Cloud computing gives you the chance to transform IT into an information and data powerhouse by removing duties like planning and implementing software projects, monitoring and maintaining hardware, babysitting applications and updates, and responding to technical user issues related to on-premise software and hardware. In many ways, the cloud ushers in a transformative period for IT.
As Mathew Lodge, vice president in VMware's cloud services group summed it up, “The future is about enabling the deployment and consumption of cloud services, not installing, configuring, and managing stacks."
And Jim Rogers, CMO at unified communications and cloud services company, iCore Networks, outlined IT’s future: “Cloud services are disrupters. They disrupt the idea that IT departments need to spend most of their time on-site performing mundane tasks. IT departments now have more viable options to outsource and automate these tasks than ever before.”
The cloud has definite advantages for many aspects of a construction company’s information needs. For managing customer relationships, communicating and collaborating, managing projects, and for a host of other business use cases, the cloud is increasingly the obvious solution.
When you have data and applications in the cloud, they are readily accessible anytime, anywhere, on any Internet-connection device. Much of the cloud’s usefulness lies in its availability on a wide range of mobile devices, which are custom-made for the mobile environment of construction.
You can implement cloud solutions very quickly and scale them according to your needs at anytime.
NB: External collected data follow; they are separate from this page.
Lemma migrate_prekey_run ab (c : conn) fs e r s' :
  healthy c -> stored ab (conn_view c) ->
  migrate_prekey (Some e) (c, fs) = (r, s') ->
  let took := set_prekeys (take_prekey fs (ab_prekeys ab) e) ab in
  stepped ab took fs c r s' /\ (ab_prekeys took = ab_prekeys ab -> conn_view s'.1 = conn_view c).
Proof.
  intros Hh Hst Hx took. unfold migrate_prekey in Hx. erewrite stm_bind_ok in Hx by reflexivity.
  unfold stepped, took, take_prekey, set_prekeys. cbn [ab_prekeys].
  destruct (parse_u16 (file_name e)) as [id|] eqn:Hid; [|injection Hx as <- <-; by split_and!].
  pose proof (parse_u16_bound _ _ Hid) as Hbound. erewrite stm_bind_ok in Hx by reflexivity.
  destruct (find_prekey_row _ _ id Hst) as (p & o & Hp & Hr & Ho).
  rewrite Z.mod_small in Ho by (unfold u16_max in *; lia).
  destruct (on_conn_run _ _ _ _ Hh Hr) as (c1 & Hf & Hv1 & Hc1). cbn [map_err] in Hf.
  unfold mbind at 1, stm_bind at 1, migrate_in_conn at 1, on at 1, find_prekey in Hx. cbn [fst snd] in Hx.
  rewrite Hp, Hf in Hx. rewrite <-Ho. rewrite <-Hv1 in Hst.
  assert (stored (MkAbs (ab_identity ab) (ab_sessions ab) (ab_prekeys ab) (ab_os ab)) (conn_view c1)) as Hst1.
  { exact (stored_same ab (MkAbs _ _ _ _) _ eq_refl eq_refl eq_refl Hst). }
  destruct o as [x|]; cbn [fmap option_fmap option_map] in *.
  { injection Hx as <- <-. split; [by split_and!|done]. }
  unfold mbind at 1, stm_bind at 1, in_files in Hx. cbn [fst snd] in Hx.
  destruct (fs_read (file_path e) fs) as [raw|] eqn:Hraw; [|injection Hx as <- <-; by split_and!].
  destruct (PreKey_deserialise raw) as [k|]; [|injection Hx as <- <-; split; [by split_and!|done]].
  pose proof Hst as (_ & _ & lp & Hlp & Hk).
  destruct (ProteusPrekey_save_ok _ _ (ProteusPrekey_from_raw id raw) Hlp (file_small _ _ _ Hraw) (conj Hbound eq_refl))
    as (v' & Hs & Hb).
  destruct (on_conn_run _ _ _ _ Hc1 Hs) as (c2 & Hx2 & <- & Hc2).
  unfold mbind at 1, stm_bind at 1, migrate_in_conn, on in Hx. cbn [fst snd] in Hx. rewrite Hx2 in Hx.
  injection Hx as <- <-. split.
  - split_and!; [done..|]. exact (stored_prekeys _ _ _ _ _ _ Hst Hlp Hk Hb (put_prekey_kept _ _ _ _ Hk)).
  - intros Heq. exfalso. apply (f_equal (fun m => m !! id)) in Heq. by rewrite lookup_insert_eq, <-Ho in Heq.
Qed.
Top cloud vendors have security practices that far exceed anything most companies can field on their own. And, IT costs are much more manageable in the cloud because they are operating expenses rather than capital expenses.
When you also consider how a very low investment gets you a seat at the table with enterprise class computing power, you realize the cloud is giving you a major competitive advantage as a small business.
For many construction businesses, switching to the cloud doesn't require the services of a full-scale IT department, but there are definitely advantages to having IT involved in your cloud efforts––both during and beyond a switch.
That's because of the strategic complexity of managing your cloud infrastructure. Think about replacing maintenance with strategy, and about how much more you can focus on your data and how it is collected, stored, and governed.
Here are 5 redefined functions that will save IT when switching to the cloud.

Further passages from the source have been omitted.